In [None]:
import pandas as pd
from nltk.tokenize import word_tokenize
import torch
import math
import re
import torch.nn as nn
from torch.nn.utils.rnn import pad_sequence
import torch.nn.functional as F
from torch.utils.data import TensorDataset, DataLoader, random_split
import numpy as np
from tokenizers import ByteLevelBPETokenizer
from tqdm import tqdm
import matplotlib.pyplot as plt
import nltk
nltk.download('punkt')

In [None]:
df = pd.read_csv("/kaggle/input/poetry/poetry.csv")

In [None]:
df = df.iloc[:len(df)]

In [None]:
pd.set_option('display.max_colwidth', None)
df.tail()

In [None]:
df.isna().sum()

In [None]:
df = df.drop(['Unnamed: 0', 'Tags', 'Poet', 'Title'], axis=1)

In [None]:
# df['Title'] = df['Title'].str.replace('\r', '')
df['Poem'] = df['Poem'].str.replace('\r', '')
# df['Title'] = df['Title'].str.replace('\n', '')
df['Poem'] = df['Poem'].str.strip('\n')

In [None]:
df.tail()

In [None]:
# Lower case everything
# df['Title'] = df['Title'].str.lower()
df['Poem'] = df['Poem'].str.lower()

# Remove apostrophes and join the parts
# df['Title'] = df['Title'].str.replace("'", "", regex=False).str.replace("’", "", regex=False)
df['Poem'] = df['Poem'].str.replace("'", "", regex=False).str.replace("’", "", regex=False)

In [None]:
# Uncomment only when including encoder, until then let it be commented off
# Filter out rows where both 'Title' and 'Poem' have no alphabetic characters

# df = df[df.apply(lambda x: any(c.isalpha() for c in x['Title']) and
#                             any(c.isalpha() for c in x['Poem']), axis=1)]
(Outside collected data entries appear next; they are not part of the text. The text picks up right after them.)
(** ** Witnesses *)

(** The names [_sample] and [_sampleWait], the way linkers write a name that begins
    another one: behind [_sample] an empty edge leads to its terminal, whose node
    leads on. *)
Definition str_sample : list Z := [95; 115; 97; 109; 112; 108; 101].
Definition str_Wait : list Z := [87; 97; 105; 116].
Definition example_trie : list Z :=
  concat [[0; 1]; str_sample; [0; 11]; [0; 1; 0; 15]; [3; 0; 0x80; 0x20; 1]; str_Wait; [0; 26]; [3; 0; 0x84; 0x20; 0]].
Definition example_wait : Trie := Node (Some (27, 30)) [].
Definition example_names : Trie := Node (Some (16, 19)) [(str_Wait, example_wait)].
Definition example_tree : Trie := Node None [(str_sample, Node None [([], example_names)])].
Definition example_exports : GuestImage :=
  mkImage gm_empty [example_segment] 0 0 0 0 0 0 0 no_dyld 2 (Some example_trie) None 0x100000000 0
    no_unwind no_tls [] [] false false [].
Lemma unambiguous_single l : unambiguous [l].
Proof. by intros [|i] [|j]. Qed.
Lemma direct_single terminal label t : terminal = None \/ label <> [] -> direct t -> direct (Node terminal [(label, t)]).
Proof.
  intros Hone Ht. constructor.
  - intros [|i] t' e [? Hterminal] [= -> ->]. by destruct Hone as [->|].
  - intros i [|j] l l' t1 t2 name e Hlt; [lia|done].
  - by constructor.
Qed.
Lemma example_tree_encodes : encodes example_trie 0 example_tree.
Proof.
  assert (forall node size cursor offsets edges terminal,
    (0 <=? node) && (node <? trie_size example_trie) && (cursor + size <? trie_size example_trie) = true ->
    export_uleb example_trie node (trie_size example_trie) = Some (size, cursor) ->
    edge_list example_trie (Z.to_nat (trie_byte example_trie (cursor + size))) (cursor + size + 1) = Some offsets ->
    unambiguous (offsets.*1) ->
    Forall2 (fun e e' => e.1 = e'.1 /\ encodes example_trie e.2 e'.2) offsets edges ->
    terminal = (if size =? 0 then None else Some (cursor, cursor + size)) -> encodes example_trie node (Node terminal edges)) as Hnode.
  { intros node size cursor offsets edges terminal Hb ? ? ? ? ->. bool_props. by econstructor. }
  assert (encodes example_trie 26 example_wait).
  { eapply (Hnode 26 3 27 [] []); [vm_compute; reflexivity..|intros [|i] j l l'; discriminate|constructor|reflexivity]. }
  assert (encodes example_trie 15 example_names).
  { eapply (Hnode 15 3 16 [(str_Wait, 26)]); [vm_compute; reflexivity..|apply unambiguous_single|by repeat constructor|reflexivity]. }
  assert (encodes example_trie 11 (Node None [([], example_names)])).
  { eapply (Hnode 11 0 12 [([], 15)]); [vm_compute; reflexivity..|apply unambiguous_single|by repeat constructor|reflexivity]. }
  eapply (Hnode 0 0 1 [(str_sample, 11)]); [vm_compute; reflexivity..|apply unambiguous_single|by repeat constructor|reflexivity].
Qed.
Lemma example_tree_direct : direct example_tree.
Proof.
  apply direct_single; [by left|]. apply direct_single; [by left|]. apply direct_single; [by right|].
  constructor; [done|intros i j l l' t t' name e _; done|constructor].
Qed.
(** The starts of a segment's chains. *)
Record Starts := mkStarts { st_at : Z; st_page_size : Z; st_format : Z; st_segment_offset : Z; st_page_count : Z }.
Record starts_at (at_ : Z) (st : Starts) : Prop := {
  sa_at : st_at st = at_;
  sa_page_size : field_at blob (at_ + 4) 2 (st_page_size st);
  sa_format : field_at blob (at_ + 6) 2 (st_format st);
  sa_segment_offset : field_at blob (at_ + 8) 8 (st_segment_offset st);
  sa_page_count : field_at blob (at_ + 20) 2 (st_page_count st);
  sa_formats : st_format st = 2 \/ st_format st = 6;
  sa_page_sizes : st_page_size st = 4096 \/ st_page_size st = 16384
}.
(** The chain that begins at [offset] of a page: it stays on the page, and inside
    the segment. *)
Definition chain_at (sg : GISegment) (st : Starts) (page offset : Z) : Report := fun view events =>
  let first := w64 (gi_header_address image + st_segment_offset st + page * st_page_size st) in
  let segment_end := sg_address sg + sg_size sg in
  offset < st_page_size st /\ sg_address sg <= first < segment_end /\
  chain (st_format st) first (Z.min (first + st_page_size st) segment_end) (first + offset) view events.
(** Several chains on a page: their starts are listed, the last of them with bit 15 set. *)
Inductive chains_at (sg : GISegment) (st : Starts) (page : Z) : Z -> Report :=
| chains_last list_ offset view events :
    field_at blob list_ 2 offset -> Z.testbit offset 15 = true -> chain_at sg st page (offset mod 2 ^ 15) view events ->
    chains_at sg st page list_ view events
| chains_more list_ offset view events view' events' :
    field_at blob list_ 2 offset -> Z.testbit offset 15 = false ->
    chain_at sg st page offset view events -> after view events view' ->
    chains_at sg st page (list_ + 2) view' events' ->
    chains_at sg st page list_ view (events ++ events').
Definition page_follows (sg : GISegment) (st : Starts) (page : Z) : Report := fun view events =>
  exists start, field_at blob (st_at st + 22 + page * 2) 2 start /\
    if start =? 0xFFFF then events = []
    else if Z.testbit start 15 then chains_at sg st page (st_at st + 22 + start mod 2 ^ 15 * 2) view events
    else chain_at sg st page start view events.
Definition segment_follows (starts i : Z) : Report := fun view events =>
  exists info, field_at blob (starts + 4 + i * 4) 4 info /\
    if info =? 0 then events = [] else
    exists sg st, gi_segments image !! Z.to_nat i = Some sg /\ starts_at (starts + info) st /\
      for_each (Z.to_nat (st_page_count st)) 0 (page_follows sg st) view events.
End blob.
Definition chains_follow (offset size : Z) : Report := fun view events =>
  exists blob view' imports starts segments, stream_at view offset size blob /\ after view [] view' /\
    chain_header blob imports starts /\ field_at blob starts 4 segments /\
    for_each (Z.to_nat segments) 0 (segment_follows blob imports starts) view' events.
(** What a step that goes on promises of its result and of what it stored, and
    that it does end. *)
Definition goes {A} (says : A -> Report) (s : Fixing) (r : Step A) : Prop :=
  match r with
  | Next a s' => exists events, advanced_by s s' events /\ says a (cell (fx_memory s)) events
  | Stop _ => True
  | Spin => False
  end.
Lemma goes_bind {A B} (P : A -> Report) (Q : A -> B -> Report) (R : B -> Report) s (r : Step A) (k : A -> Fixing -> Step B) :
  goes P s r ->
  (forall a s' events, advanced_by s s' events -> P a (cell (fx_memory s)) events -> goes (Q a) s' (k a s')) ->
  (forall a b view events view' rest, P a view events -> after view events view' -> Q a b view' rest -> R b view (events ++ rest)) ->
  goes R s (bind r k).
Proof.
  intros Hr Hk HR. destruct r as [a s'|s'|]; [|done..]. destruct Hr as (events & Hs & HP). cbn [bind].
  specialize (Hk a s' events Hs HP). destruct (k a s') as [b s''|s''|]; [|done..]. destruct Hk as (rest & Hs' & HQ).
  exists (events ++ rest). split; [by eapply advanced_trans|]. eapply HR; [done|apply Hs|done].
Qed.
Lemma goes_and_then (P Q : Report) s (r : Step unit) (k : unit -> Fixing -> Step unit) :
  goes (fun _ => P) s r -> (forall a s', memory_wf (fx_memory s') -> goes (fun _ => Q) s' (k a s')) ->
  goes (fun _ => and_then P Q) s (bind r k).
Proof.
  intros Hr Hk. apply (goes_bind (fun _ => P) (fun _ _ => Q)); [done| |].
  - intros a s' events Hs' _. apply Hk, Hs'.
  - intros _ _ view events view' rest HP Hview HQ. by exists events, view', rest.
Qed.
(** From a state that differs in what was only read. *)
Lemma goes_from {A} (P R : A -> Report) s s' (r : Step A) :
  advanced_by s s' [] -> goes P s' r ->
  (forall a events, P a (cell (fx_memory s')) events -> R a (cell (fx_memory s)) events) -> goes R s r.
Proof.
  intros Hs Hr HR. destruct r as [a s''|s''|]; [|done..]. destruct Hr as (events & Hs' & HP).
  exists events. split; [by eapply (advanced_trans _ _ _ [])|by apply HR].
Qed.
Lemma goes_nothing {A} (P : A -> Report) s (a : A) :
  memory_wf (fx_memory s) -> P a (cell (fx_memory s)) [] -> goes P s (Next a s).
Proof. intros Hs HP. exists []. split; [by apply advanced_refl|done]. Qed.
End effects.

(** *** Fixups followed *)

Section follows.
Context (image : GuestImage) (resolve : list Z -> Z -> bool -> bool -> Z -> bool * Z) (slide : Z).
#[local] Abbreviation follows := (follows image resolve slide).
Lemma pointer_at_ext view view' address raw :
  after view [] view' -> pointer_at view' address raw -> pointer_at view address raw.
Proof.
  intros Hv (bytes & Hl & Hb & Hr). exists bytes. split; [done|]. split; [|done]. intros i Hi. by rewrite (Hb i Hi), (Hv _).
Qed.
Lemma after_nil view : after view [] view.
Proof. by intros x. Qed.
Lemma after_ext view view' events view'' : after view [] view' -> after view' events view'' -> after view events view''.
Proof. intros Hv Hv' x. rewrite (Hv' x). by apply written_ext. Qed.
Lemma after_trans view first view' rest view'' :
  after view first view' -> after view' rest view'' -> after view (first ++ rest) view''.
Proof. intros Hv Hv' x. rewrite (Hv' x), written_app. by apply written_ext. Qed.
Lemma follows_ext fixups view view' events : after view [] view' -> follows fixups view' events -> follows fixups view events.
Proof.
  intros Hv Hf. revert Hv. destruct Hf as [|view' f e view'' fixups events Hone Hafter Hf]; intros Hv; [constructor|].
  econstructor; [|by eapply after_ext|done].
  destruct Hone; econstructor; try done. by eapply pointer_at_ext.
Qed.
Lemma follows_app fixups fixups' view events view' events' :
  follows fixups view events -> after view events view' -> follows fixups' view' events' ->
  follows (fixups ++ fixups') view (events ++ events').
Proof.
  intros Hf. revert view'. induction Hf as [|view f e view1 fixups events Hone Hafter Hf IH]; intros view' Hv Hf'; [by eapply follows_ext|].
  cbn [app]. econstructor; [done..|]. eapply IH; [|done]. intros x. rewrite (Hv x).
  change (e :: events) with ([e] ++ events). rewrite written_app. symmetry. by apply written_ext.
Qed.
Lemma follows_single f view e : follows_one image resolve slide view f e -> follows [f] view [e].
Proof. intros Hone. econstructor; [done| |constructor]. by intros x. Qed.
End follows.

Section operations.
Context (backing : Z -> bool) (buffer_ok : Z -> bool) (imports_ok : bool) (image : GuestImage).
Context (resolve : list Z -> Z -> bool -> bool -> Z -> bool * Z).
Context (slice_size : Z) (Hsegments : Forall (segment_ok slice_size) (gi_segments image)) (slide : Z).
#[local] Abbreviation advanced_by := (advanced_by image).
#[local] Abbreviation goes := (goes image).
#[local] Abbreviation follows := (follows image resolve slide).
#[local] Abbreviation dylibs := (Z.of_nat (length (gi_dylibs image))).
# Filter out rows with no value (its not NaN its '' in this dataset)
df = df[df.apply(lambda x: any(c.isalpha() for c in x['Poem']), axis=1)]

In [None]:
# Make newline a special token
# df['Title'] = 'START ' + df['Title'] + ' END'
df['Poem'] = ' START ' + df['Poem'] + ' END '

df['Poem'] = df['Poem'].apply(lambda x: re.sub(r'\n', ' N ', x))

In [None]:
def remove_numeric_tokens(text):
    tokens = word_tokenize(text)
    # Filter tokens to exclude any that contain digits
    filtered_tokens = [token for token in tokens if not re.search(r'\d', token)]
    processed_text = ' '.join(filtered_tokens)
    return processed_text

df['Poem'] = df['Poem'].apply(remove_numeric_tokens)

In [None]:
df.tail()

In [None]:
df.isna().sum()

In [None]:
df.size

In [None]:
tokenizer = ByteLevelBPETokenizer()

# Saving poems to a file (required for tokenizer training)
poem_file = "poems.txt"
with open(poem_file, "w", encoding='utf-8') as file: 
    file.write(' N '.join(df['Poem']))

# Train the tokenizer on the poems
tokenizer.train(files=[poem_file], vocab_size=32000, min_frequency=1, special_tokens=["START", "END", "N", "UNK", "PAD"])

In [None]:
vocab_size = tokenizer.get_vocab_size()  # Number of unique words in the vocabulary
embedding_dim = 256
batch_size = 32 # Increase batch size if resources allow as it bring stabilization, 1 is very noisy
learning_rate = 0.001 # changed lr because maybe the embedding dim is too low and lr is too high so gradient is just bouncing around and not learning much
heads = 4
epochs = 400
seq_len = 300
device = torch.device("cuda" if torch.cuda.is_available() else "cpu")

In [None]:
with open(poem_file, "r", encoding='utf-8') as file: 
    f = file.read()
    
data = torch.tensor(tokenizer.encode(f).ids)

In [None]:
def preprocessing(data, seq_len, pad_token):
    input_tensor = []
    target_tensor = []
    i = 0

    while i < len(data):
        input_tensor.append(torch.tensor(data[i:i+seq_len]))
        target_tensor.append(torch.tensor(data[i+1:i+seq_len+1]))
        i += seq_len
    
    input_tensor = torch.nn.utils.rnn.pad_sequence(input_tensor, padding_value=pad_token, batch_first=True)
    target_tensor = torch.nn.utils.rnn.pad_sequence(target_tensor, padding_value=pad_token, batch_first=True)
    
    return input_tensor, target_tensor

pad_token = tokenizer.token_to_id("PAD")         
input_tensor, target_tensor = preprocessing(data, seq_len, pad_token)

In [None]:
input_tensor.shape

In [None]:
target_tensor.shape

In [None]:
input_tensor[51]

In [None]:
target_tensor[51]

In [None]:
dataset = TensorDataset(input_tensor, target_tensor)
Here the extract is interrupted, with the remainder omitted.